:: WORK ORDER ::
In the following listing, work out how many lines contain the string "stripPrefix", and state only that number.

:: RECORDS PROVIDED ::
========
(** * goscript: the execution-harness engine, embedded in Rocq

    A shallow embedding of [goscript.go]: the signature extractor
    ([processScript], [extractArguments]), the diagnostic remapper
    ([processOutput], [init]) and the process manager / call channel
    ([New], [Execute], [cmdErr], [Close]) over an explicit model of the
    child process and its streams. *)

From Stdlib Require Import ZArith Lia Bool Ascii String DecimalString.
From stdpp Require Import base list.

Open Scope string_scope.
Open Scope Z_scope.

(** ** Go strings

    A Go string is a sequence of bytes; [string] is a sequence of [ascii],
    one per byte. *)

Module GoStrings.

Definition byte (n : N) : ascii := ascii_of_N n.

Definition tab : string := String (byte 9) "".
Definition nl : string := String (byte 10) "".
Definition quote : string := String (byte 34) "".

(** [len(s)] as a Go int. *)
Definition len (s : string) : Z := Z.of_nat (String.length s).

(** [strings.HasPrefix(s, prefix)]. *)
Definition HasPrefix (s prefix : string) : bool := String.prefix prefix s.

(** [strings.Contains(s, substr)]. *)
Fixpoint Contains (s substr : string) : bool :=
  HasPrefix s substr ||
  match s with
  | EmptyString => false
  | String _ s' => Contains s' substr
  end.

(** [strings.Split(s, sep)] for a one-byte separator, which is what every
    call site of the package passes; [sep] is that byte.  The result is
    never empty: a string without the separator is returned whole. *)
Fixpoint Split (s : string) (sep : ascii) : list string :=
  match s with
  | EmptyString => [EmptyString]
  | String c s' =>
      if Ascii.eqb c sep then EmptyString :: Split s' sep
      else match Split s' sep with
           | h :: t => String c h :: t
           | [] => [String c EmptyString]
           end
  end.

(** [strings.Join(elems, sep)]. *)
Definition Join (elems : list string) (sep : string) : string :=
  String.concat sep elems.

Definition rev (s : string) : string :=
  string_of_list_ascii (List.rev (list_ascii_of_string s)).

(** The UTF-8 encodings of the runes for which [unicode.IsSpace] holds:
    the six ASCII ones, U+0085, U+00A0, U+1680, U+2000..U+200A, U+2028,
    U+2029, U+202F, U+205F and U+3000.  Go rejects over-long encodings, so
    these byte sequences are the only ones that decode to a space. *)
Definition spaceRunes : list (list N) :=
  [ [9]; [10]; [11]; [12]; [13]; [32];
    [194; 133]; [194; 160];
    [225; 154; 128];
    [226; 128; 128]; [226; 128; 129]; [226; 128; 130]; [226; 128; 131];
    [226; 128; 132]; [226; 128; 133]; [226; 128; 134]; [226; 128; 135];
    [226; 128; 136]; [226; 128; 137]; [226; 128; 138];
    [226; 128; 168]; [226; 128; 169]; [226; 128; 175];
    [226; 129; 159];
    [227; 128; 128] ]%N.

Definition encode (bs : list N) : string :=
  string_of_list_ascii (List.map byte bs).

(** Remove [p] from the front of [s], when it is there. *)
Fixpoint stripPrefix (p s : string) : option string :=
  match p, s with
  | EmptyString, _ => Some s
  | String a p', String b s' => if Ascii.eqb a b then stripPrefix p' s' else None
  | String _ _, EmptyString => None
  end.

Fixpoint stripAny (ps : list string) (s : string) : option string :=
  match ps with
  | [] => None
  | p :: ps' =>
      match stripPrefix p s with
      | Some r => Some r
      | None => stripAny ps' s
      end
  end.

(** Drop leading runes taken from [ps]; [fuel] bounds the number of runes. *)
Fixpoint trimLeading (ps : list string) (fuel : nat) (s : string) : string :=
  match fuel with
  | O => s
  | S fuel' =>
      match stripAny ps s with
      | Some r => trimLeading ps fuel' r
      | None => s
      end
  end.

(** [strings.TrimLeftFunc(s, unicode.IsSpace)]. *)
Definition TrimLeft (s : string) : string :=
  trimLeading (List.map encode spaceRunes) (String.length s) s.

(** [strings.TrimRightFunc(s, unicode.IsSpace)]: the same scan from the
    end, on the reversed bytes. *)
Definition TrimRight (s : string) : string :=
  rev (trimLeading (List.map (fun bs => encode (List.rev bs)) spaceRunes)
         (String.length s) (rev s)).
========
:: ANSWER TO THIS PROBLEM ::
3